After a little bit I got it but it reminded me of the distance between people who are well grounded in the metaphysics and those that aren't. Light years.
I didn't really get that I am mind until I had spent quite a lot of time paying attention to what was going on in my mind. In any situation that gave me a charge I sorted out the facts at the level of form from the story I told myself about the facts. I came to see I lived not in the facts but in the story. I am always in my own mind. The more I paid attention to the mind the more I realized that is where I have always been.
A very important part of what you are saying(for us as students)is the level of commitment in which you were practicing the course.
My commitment was to being aware of Truth, not so much to practicing ACIM. The books were pointers.
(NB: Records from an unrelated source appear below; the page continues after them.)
Lemma record_response_logged answer s rows :
  answer <> "" ->
  log_data (chat_history s ++ [model_message_part answer]) = Ok rows ->
  record_response (Some answer) s
  = (Ok tt,
     with_history s (chat_history s ++ [model_message_part answer])
       (log_count s + 1),
     if auto_record_csv s
     then [EvToCsv ("chat_log_" +:+ session_id s +:+ "_auto.csv") rows]
     else []).
Proof.
  intros Ha Hrows. unfold record_response. rewrite (truthy_Some _ Ha).
  change (default "" (Some answer)) with answer.
  run_script. unfold with_history. cbn.
  destruct (auto_record_csv s); [|reflexivity].
  cbn. rewrite Hrows. reflexivity.
Qed.

Lemma record_response_falsy response_text s :
  truthy response_text = false ->
  record_response response_text s = (Ok tt, s, []).
Proof. intros H. unfold record_response. rewrite H. reflexivity. Qed.

(** ** The context window (C1, C8) *)

(** C1, as stated, fails at window length 0: on a transcript of one turn
    the slice [chat_history[-0:]] has one turn, not [min 1 0 = 0]. *)
Lemma context_window_zero_counterexample :
  exists w, build_context 0 one_turn_state = (Ok w, one_turn_state, []) /\
    Z.of_nat (length w)
    <> Z.min (Z.of_nat (length (chat_history one_turn_state))) 0.
Proof. eexists. split; [reflexivity|]. vm_compute. discriminate. Qed.

(** C1 (amended): for every transcript of N turns and every window length
    K >= 1, the slice [chat_history[-K:]] has length min(N, K), consists of
    the last min(N, K) turns in their order, and the step that builds it
    leaves the session state as it was and has no other effect. *)
Theorem context_window_last_turns (s : session_state) (K : Z) :
  1 <= K ->
  exists w,
    build_context K s = (Ok w, s, []) /\
    Z.of_nat (length w) = Z.min (Z.of_nat (length (chat_history s))) K /\
    w `suffix_of` chat_history s /\
    w = drop (length (chat_history s) - length w) (chat_history s).
Proof.
  intros HK. exists (context_for_api K (chat_history s)).
  split; [reflexivity|]. unfold context_for_api.
  pose proof (slice_from_neg_length K (chat_history s) HK) as Hlen.
  split; [exact Hlen|]. split; [apply slice_from_suffix|].
  rewrite slice_from_neg at 1 by assumption. f_equal. lia.
Qed.

Lemma context_window_last_turns_witness :
  1 <= MAX_HISTORY_PARTS /\
  exists w,
    build_context MAX_HISTORY_PARTS one_turn_state
    = (Ok w, one_turn_state, []) /\
    Z.of_nat (length w)
    = Z.min (Z.of_nat (length (chat_history one_turn_state))) MAX_HISTORY_PARTS /\
    w `suffix_of` chat_history one_turn_state /\
    w = drop (length (chat_history one_turn_state) - length w)
          (chat_history one_turn_state).
Proof.
  split; [vm_compute; discriminate|].
  apply (context_window_last_turns one_turn_state MAX_HISTORY_PARTS).
  vm_compute; discriminate.
Defined.

(** C8, as stated, fails on every non-empty transcript: with window length
    0 the slice of a one-turn transcript still holds that turn. *)
Lemma context_window_zero_nonempty_counterexample :
  context_for_api 0 (chat_history one_turn_state) = [user_message_part "hi"] /\
  context_for_api 0 (chat_history one_turn_state) <> [].
Proof. split; [reflexivity|discriminate]. Qed.

(** C8 (amended): with window length 0 the slice [chat_history[-0:]] is
    [chat_history[0:]], the whole transcript, so the window is empty only
    when the transcript is. *)
Theorem context_window_zero_is_whole (s : session_state) :
  build_context 0 s = (Ok (chat_history s), s, []) /\
  (context_for_api 0 (chat_history s) = [] <-> chat_history s = []).
Proof.
  assert (H : context_for_api 0 (chat_history s) = chat_history s)
    by apply slice_from_zero.
  split.
  - unfold build_context. run_script. rewrite H. reflexivity.
  - rewrite H. reflexivity.
Qed.

(** ** The retry loop (C2, C4) *)

(** C2: when every attempt is rate-limited, the handler of the first
    attempt raises [NameError] while computing the wait, because the name
    [random] is not bound in the module: one remote call, no sleep, and the
    exception leaves the loop. *)
Theorem rate_limited_attempt_raises_name_error
  (uniform : Z -> Q) (contents : list message) (s : session_state) :
  let r := retry_loop module_globals uniform remote_rate_limited
             (range MAX_RETRIES) contents s in
  r = (Raise (NameError "random"), s,
       [EvGenerateContent (selected_model s) contents]) /\
  remote_calls (trace_of r) = 1%nat /\
  sleeps (trace_of r) = 0%nat.
Proof.
  cbv zeta. change (range MAX_RETRIES) with [0; 1; 2].
  rewrite (retry_loop_name_error module_globals uniform remote_rate_limited
             0 [1; 2] contents s eq_refl eq_refl random_not_imported).
  repeat split.
Qed.

(** Were [random] bound, the same run would sleep after attempts 0 and 1
    only, for [2^i + jitter] seconds, and end with the service-busy text. *)
Lemma backoff_when_random_is_bound
  (globals : list string) (uniform : Z -> Q) (contents : list message)
  (s : session_state) :
  "random" ∈ globals ->
  (forall i : Z, (0 <= uniform i)%Q /\ (uniform i < 1)%Q) ->
  let call := EvGenerateContent (selected_model s) contents in
  let w0 := Qplus (inject_Z (2 ^ 0)) (uniform 0) in
  let w1 := Qplus (inject_Z (2 ^ 1)) (uniform 1) in
  retry_loop globals uniform remote_rate_limited (range MAX_RETRIES) contents s
  = (Ok (Some MSG_BUSY), s, [call; EvSleep w0; call; EvSleep w1; call]) /\
  (1 <= w0 /\ w0 < 2)%Q /\ (2 <= w1 /\ w1 < 3)%Q /\
  Qfloor w0 < Qfloor w1.
Proof.
  intros Hbound Hjitter. cbv zeta.
  change (range MAX_RETRIES) with [0; 1; 2].
  rewrite retry_loop_sleep by (reflexivity || assumption).
  rewrite retry_loop_sleep by (reflexivity || assumption).
  rewrite retry_loop_exhausted by (reflexivity || (vm_compute; discriminate)).
  split; [reflexivity|].
  destruct (Hjitter 0) as [H0 H0'], (Hjitter 1) as [H1 H1'].
  change (inject_Z (2 ^ 0)) with (inject_Z 1).
  change (inject_Z (2 ^ 1)) with (inject_Z 2).
  assert (Hw0 : (1 <= inject_Z 1 + uniform 0%Z /\ inject_Z 1 + uniform 0%Z < 2)%Q)
    by (change (inject_Z 1) with 1%Q; split; lra).
  assert (Hw1 : (2 <= inject_Z 2 + uniform 1%Z /\ inject_Z 2 + uniform 1%Z < 3)%Q)
    by (change (inject_Z 2) with 2%Q; split; lra).
  split; [exact Hw0|]. split; [exact Hw1|].
  apply Z.lt_le_trans with 2.
  - rewrite Zlt_Qlt. eapply Qle_lt_trans; [apply Qfloor_le|]. apply Hw0.
  - rewrite <- (Qfloor_Z 2). apply Qfloor_resp_le. apply Hw1.
Qed.

(** The turn as a whole, when the first attempt is rate-limited: the user
    message stays in the history, no model message is appended, and the
    script is left by the [NameError]. *)
Lemma rate_limited_turn_raises_name_error
  (uniform : Z -> Q) (generate_content : Z -> call_result)
  (p : string) (s : session_state) :
  p <> "" ->
  generate_content 0 = RaiseResourceExhaustedError ->
  handle_user_turn module_globals uniform generate_content (Some p) s
  = (Raise (NameError "random"), after_user_turn s p,
     [EvGenerateContent (selected_model s)
        (context_for_api MAX_HISTORY_PARTS
           (chat_history s ++ [user_message_part p]))]).
Proof.
  intros Hp Hlimited.
  rewrite handle_user_turn_accepted by assumption. cbv zeta.
  change (range MAX_RETRIES) with [0; 1; 2].
  rewrite (retry_loop_name_error module_globals uniform generate_content
             0 [1; 2] _ _ Hlimited eq_refl random_not_imported).
  reflexivity.
Qed.

(** With the module as written the loop never reaches a second attempt,
    whatever the remote does. *)
Lemma retry_loop_single_call
  (uniform : Z -> Q) (generate_content : Z -> call_result)
  (contents : list message) (s : session_state) :
  trace_of (retry_loop module_globals uniform generate_content
              (range MAX_RETRIES) contents s)
  = [EvGenerateContent (selected_model s) contents].
Proof.
  change (range MAX_RETRIES) with [0; 1; 2].
  destruct (generate_content 0) as [rt| |e|e] eqn:H.
  - rewrite (retry_loop_response _ _ _ _ _ _ _ _ H). reflexivity.
  - rewrite (retry_loop_name_error module_globals uniform generate_content
               0 [1; 2] contents s H eq_refl random_not_imported).
    reflexivity.
  - rewrite (retry_loop_api_error _ _ _ _ _ _ _ _ H). reflexivity.
  - rewrite (retry_loop_exception _ _ _ _ _ _ _ _ H). reflexivity.
Qed.

(** A first attempt that raises [APIError] or another [Exception] ends the
    loop at once. *)
Lemma retry_loop_fatal
  (globals : list string) (uniform : Z -> Q) (generate_content : Z -> call_result)
  (contents : list message) (s : session_state) :
  (exists e, generate_content 0 = RaiseAPIError e) \/
  (exists e, generate_content 0 = RaiseException e) ->
  retry_loop globals uniform generate_content (range MAX_RETRIES) contents s
  = (Ok (Some match generate_content 0 with
              | RaiseAPIError _ => MSG_API
              | _ => MSG_UNKNOWN
              end), s, [EvGenerateContent (selected_model s) contents]).
Proof.
  intros [[e He]|[e He]]; rewrite He;
    change (range MAX_RETRIES) with (0 :: [1; 2]).
  - apply (retry_loop_api_error _ _ _ _ _ _ _ _ He).
  - apply (retry_loop_exception _ _ _ _ _ _ _ _ He).
Qed.

(** C4: if the first attempt raises [APIError] or another [Exception], the
    loop ends after that one remote call, without sleeping, with the
    failure text of that handler as its result. *)
Theorem no_retry_on_api_or_unknown_error
  (globals : list string) (uniform : Z -> Q) (generate_content : Z -> call_result)
  (contents : list message) (s : session_state) :
  (exists e, generate_content 0 = RaiseAPIError e) \/
  (exists e, generate_content 0 = RaiseException e) ->
  let r := retry_loop globals uniform generate_content
             (range MAX_RETRIES) contents s in
  let msg := match generate_content 0 with
             | RaiseAPIError _ => MSG_API
             | _ => MSG_UNKNOWN
             end in
  r = (Ok (Some msg), s, [EvGenerateContent (selected_model s) contents]) /\
  remote_calls (trace_of r) = 1%nat /\
  sleeps (trace_of r) = 0%nat.
Proof.
  intros Hfail. cbv zeta. rewrite retry_loop_fatal by assumption.
  repeat split.
Qed.

Lemma no_retry_on_api_or_unknown_error_witness :
  ((exists e, remote_api_error 0 = RaiseAPIError e) \/
   (exists e, remote_api_error 0 = RaiseException e)) /\
  retry_loop module_globals half remote_api_error (range MAX_RETRIES)
    [user_message_part "hi"] sample_state
  = (Ok (Some MSG_API), sample_state,
     [EvGenerateContent "gemini-2.0-flash" [user_message_part "hi"]]).
Proof.
  assert (H : (exists e, remote_api_error 0 = RaiseAPIError e) \/
              (exists e, remote_api_error 0 = RaiseException e))
    by (left; exists "500"; reflexivity).
  split; [exact H|].
  exact (proj1 (no_retry_on_api_or_unknown_error module_globals half
                  remote_api_error [user_message_part "hi"] sample_state H)).
Defined.

(** ** Handling a user turn (C3, C5, C6, C9) *)

Section Turn.
Variable globals : list string.
Variable uniform : Z -> Q.
Variable generate_content : Z -> call_result.

Local Abbreviation handle := (handle_user_turn globals uniform generate_content).

(** The remote calls of an accepted turn: the first event is a call, and
    every call carries the slice of the history that already ends with the
    new user message. *)
Lemma handle_user_turn_calls p s :
  p <> "" ->
  let call := EvGenerateContent (selected_model s)
                (context_for_api MAX_HISTORY_PARTS
                   (chat_history s ++ [user_message_part p])) in
  (exists t, trace_of (handle (Some p) s) = call :: t) /\
  Forall (fun ev => is_generate ev = true -> ev = call)
    (trace_of (handle (Some p) s)).
Proof.
  intros Hp call.
  rewrite handle_user_turn_accepted by assumption. cbv zeta.
  set (s1 := after_user_turn s p).
  set (contents := context_for_api MAX_HISTORY_PARTS (chat_history s1)).
  destruct (retry_loop_first_call globals uniform generate_content
              0 [1; 2] contents s1) as [t' Hfirst].
  pose proof (retry_loop_trace globals uniform generate_content
                (range MAX_RETRIES) contents s1) as Hall.
  change (0 :: [1; 2]) with (range MAX_RETRIES) in Hfirst.
  assert (Hloop : Forall (fun ev => is_generate ev = true -> ev = call)
            (trace_of (retry_loop globals uniform generate_content
                         (range MAX_RETRIES) contents s1))).
  { eapply Forall_impl; [exact Hall|].
    intros ev [->|Hsleep] Hgen; [reflexivity|].
    destruct ev; discriminate. }
  destruct (retry_loop _ _ _ _ contents s1) as [[[rt|e] s1'] t].
  - cbn [trace_of snd] in Hfirst, Hloop. subst t.
    pose proof (record_response_trace rt s1) as Hrec.
    destruct (record_response rt s1) as [[[[]|e] s2] t2];
      cbn [trace_of snd] in *.
    + split; [eexists; reflexivity|].
      rewrite app_nil_r. apply Forall_app. split; [exact Hloop|].
      eapply Forall_impl; [exact Hrec|].
      intros ev Hcsv Hgen. destruct ev; discriminate.
    + split; [eexists; reflexivity|].
      apply Forall_app. split; [exact Hloop|].
      eapply Forall_impl; [exact Hrec|].
      intros ev Hcsv Hgen. destruct ev; discriminate.
  - cbn [trace_of snd] in *. subst t. split; [eexists; reflexivity|exact Hloop].
Qed.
The HS was the Teacher to Which I continually turned.
Here's the deal. When I was in AA and was trying (being taught) to learn how to do the program the things you mentioned were like gold. They really did open the door to things I might never have realized. Ask Courtney.
When anxiety is attached to a memory it helps to create determinism.
The deterministic behaviour is the attempt to avoid re-experiencing that anxiety.
The forcefulness of the determinism depends upon the intensity of the anxiety.